◆ **Work task**: Using the records below, transcribe word for word the stretch from the line that contains "apply List.Forall_map, Forall_forall." through the line that contains "intros Hs. unfold", both end lines included, and nothing else.

═══ Data excerpts ═══

(** X2. The extraction of the store identifier ignores the case of the
    letters: two texts with the same lower-case form give the same result. *)
Theorem extract_tienda_id_case_insensitive (a b : pystr) :
  lower a = lower b -> _extract_tienda_id a = _extract_tienda_id b.
Proof.
  intros Hab. unfold _extract_tienda_id.
  destruct a as [|x a], b as [|y b]; try done. by rewrite Hab.
Qed.

Lemma extract_tienda_id_case_insensitive_witness :
  _extract_tienda_id (py "Precio en TIENDA 810") =
  _extract_tienda_id (py "precio en tienda 810").
Proof.
  apply (extract_tienda_id_case_insensitive (py "Precio en TIENDA 810")
           (py "precio en tienda 810")).
  vm_compute. reflexivity.
Defined.

(** X3. A search phrase returned by [_extract_search_term] is trimmed: it
    neither starts nor ends with white space, and trimming it again changes
    nothing. *)
Theorem extract_search_term_trimmed (text s : pystr) :
  _extract_search_term text = Some s ->
  strip s = s
  /\ (forall c, head s = Some c -> isspace c = false)
  /\ (forall c, last s = Some c -> isspace c = false).
Proof.
  unfold _extract_search_term. destruct text as [|x text]; [done|].
  destruct (_ <? _)%nat; [|done]. intros [= <-].
  unfold search_term_residue.
  split; [apply strip_idempotent|]. split; [apply strip_head|apply strip_last].
Qed.

Lemma extract_search_term_trimmed_witness :
  strip (py "Queso Panela en") = py "Queso Panela en"
  /\ (forall c, head (py "Queso Panela en") = Some c -> isspace c = false)
  /\ (forall c, last (py "Queso Panela en") = Some c -> isspace c = false).
Proof.
  apply (extract_search_term_trimmed
           (py "busca el precio del Queso Panela en tienda 205")).
  vm_compute. reflexivity.
Defined.

(** ** Splitting at a character *)

Lemma split_char_nonempty (sep : N) (s : pystr) : split_char sep s <> [].
Proof.
  induction s as [|c s IH]; simpl; [done|].
  destruct (c =? sep)%N; [done|]. by destruct (split_char sep s).
Qed.

Lemma split_char_elem (P : N -> Prop) (sep : N) (s : pystr) :
  Forall P s -> Forall (Forall P) (split_char sep s).
Proof.
  induction 1 as [|c s Hc _ IH]; simpl; [by repeat constructor|].
  destruct (c =? sep)%N; [by constructor|].
  destruct (split_char sep s) as [|l ls]; [by repeat constructor|].
  apply Forall_cons in IH as [Hl Hls]. by repeat constructor.
Qed.

Lemma split_char_no_sep (sep : N) (s : pystr) :
  Forall (fun l => sep ∉ l) (split_char sep s).
Proof.
  induction s as [|c s IH]; simpl; [repeat constructor; by intros ?%elem_of_nil|].
  destruct (c =? sep)%N eqn:Hc; [constructor; [by intros ?%elem_of_nil|done]|].
  destruct (split_char sep s) as [|l ls];
    [repeat constructor; intros ?%list_elem_of_singleton; subst;
     by rewrite N.eqb_refl in Hc|].
  apply Forall_cons in IH as [Hl Hls]. constructor; [|done].
  intros [->|?]%elem_of_cons; [by rewrite N.eqb_refl in Hc|done].
Qed.

Lemma split_char_id (sep : N) (l : pystr) :
  sep ∉ l -> split_char sep l = [l].
Proof.
  induction l as [|c l IH]; intros Hl; simpl; [done|].
  apply not_elem_of_cons in Hl as [Hc Hl].
  destruct (c =? sep)%N eqn:Heq; [apply N.eqb_eq in Heq; congruence|].
  by rewrite IH.
Qed.

Lemma split_char_app (sep : N) (a b : pystr) :
  split_char sep (a ++ sep :: b) = split_char sep a ++ split_char sep b.
Proof.
  induction a as [|c a IH]; simpl; [by rewrite N.eqb_refl|].
  destruct (c =? sep)%N; [by rewrite IH|].
  rewrite IH. destruct (split_char sep a) as [|l ls] eqn:Ha; [|done].
  by destruct (split_char_nonempty sep a).
Qed.

Lemma split_char_length (sep : N) (s : pystr) :
  Forall (fun l => length l <= length s) (split_char sep s).
Proof.
  induction s as [|c s IH]; simpl; [by repeat constructor|].
  destruct (c =? sep)%N.
  - constructor; [simpl; lia|].
    eapply Forall_impl; [exact IH|]. intros l Hl. simpl in *. lia.
  - destruct (split_char sep s) as [|l ls].
    + constructor; [simpl; lia|constructor].
    + apply Forall_cons in IH as [Hl Hls]. constructor; [simpl in *; lia|].
      eapply Forall_impl; [exact Hls|]. intros l' Hl'. simpl in *. lia.
Qed.

(** Joining the pieces with the separator gives the text back. *)
Lemma join_split_char (sep : N) (s : pystr) :
  join [sep] (split_char sep s) = s.
Proof.
  induction s as [|c s IH]; simpl; [done|].
  destruct (c =? sep)%N eqn:Hc.
  - apply N.eqb_eq in Hc as ->.
    destruct (split_char sep s) as [|l ls] eqn:Hs;
      [by destruct (split_char_nonempty sep s)|].
    simpl in *. by rewrite IH.
  - destruct (split_char sep s) as [|l ls] eqn:Hs;
      [by destruct (split_char_nonempty sep s)|].
    destruct ls; simpl in *; by rewrite <- IH.
Qed.

(** ** The allowed users *)

Lemma filter_none {A} (f : A -> bool) (l : list A) :
  Forall (fun x => f x = false) l -> List.filter f l = [].
Proof. induction 1 as [|x l Hx _ IH]; simpl; [done|]. by rewrite Hx. Qed.

(** X4. Every entry of [get_allowed_users] is a non-empty, trimmed user id
    without a comma, whatever the setting holds. *)
Theorem allowed_users_clean (setting : pystr) :
  Forall (fun uid => uid <> [] /\ strip uid = uid /\ 44%N ∉ uid)
         (get_allowed_users setting).
Proof.
  unfold get_allowed_users. destruct setting as [|c s]; [constructor|].
  apply List.Forall_map, Forall_forall. intros uid Huid.
  apply list_elem_of_In, filter_In in Huid as [Hin Hne].
  apply negb_true_iff, bool_decide_eq_false in Hne.
  split; [done|]. split; [apply strip_idempotent|].
  intros Hcomma%strip_elem.
  pose proof (split_char_no_sep 44 (c :: s)) as Hsep.
  rewrite Forall_forall in Hsep. apply (Hsep uid); [|done].
  by apply list_elem_of_In.
Qed.

(** X5. A setting made of commas and white space only allows no user in
    particular: [get_allowed_users] returns the empty list, which
    [_process_message] reads as every user being allowed. *)
Theorem allowed_users_blank (setting : pystr) :
  Forall (fun c => isspace c = true \/ c = 44%N) setting ->
  get_allowed_users setting = [].
Proof.
  intros Hs. unfold get_allowed_users. destruct setting as [|c s]; [done|].
  rewrite filter_none; [done|].
  pose proof (split_char_elem _ 44 (c :: s) Hs) as Hpieces.
  pose proof (split_char_no_sep 44 (c :: s)) as Hsep.
  rewrite Forall_forall in Hpieces, Hsep. apply Forall_forall. intros uid Hin.
  apply negb_false_iff, bool_decide_eq_true, strip_all_space.
  specialize (Hpieces uid Hin). specialize (Hsep uid Hin).
  rewrite Forall_forall in Hpieces. apply Forall_forall. intros x Hx.
  destruct (Hpieces x Hx) as [?| ->]; done.
Qed.

Lemma allowed_users_blank_witness : get_allowed_users (py " , ,, ") = [].
Proof.
  apply (allowed_users_blank (py " , ,, ")).
  vm_compute. repeat (constructor; [(by left) || (by right)|]). constructor.
Defined.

═══

◆ **Response to this task**:
  apply List.Forall_map, Forall_forall. intros uid Huid.
  apply list_elem_of_In, filter_In in Huid as [Hin Hne].
  apply negb_true_iff, bool_decide_eq_false in Hne.
  split; [done|]. split; [apply strip_idempotent|].
  intros Hcomma%strip_elem.
  pose proof (split_char_no_sep 44 (c :: s)) as Hsep.
  rewrite Forall_forall in Hsep. apply (Hsep uid); [|done].
  by apply list_elem_of_In.
Qed.

(** X5. A setting made of commas and white space only allows no user in
    particular: [get_allowed_users] returns the empty list, which
    [_process_message] reads as every user being allowed. *)
Theorem allowed_users_blank (setting : pystr) :
  Forall (fun c => isspace c = true \/ c = 44%N) setting ->
  get_allowed_users setting = [].
Proof.
  intros Hs. unfold get_allowed_users. destruct setting as [|c s]; [done|].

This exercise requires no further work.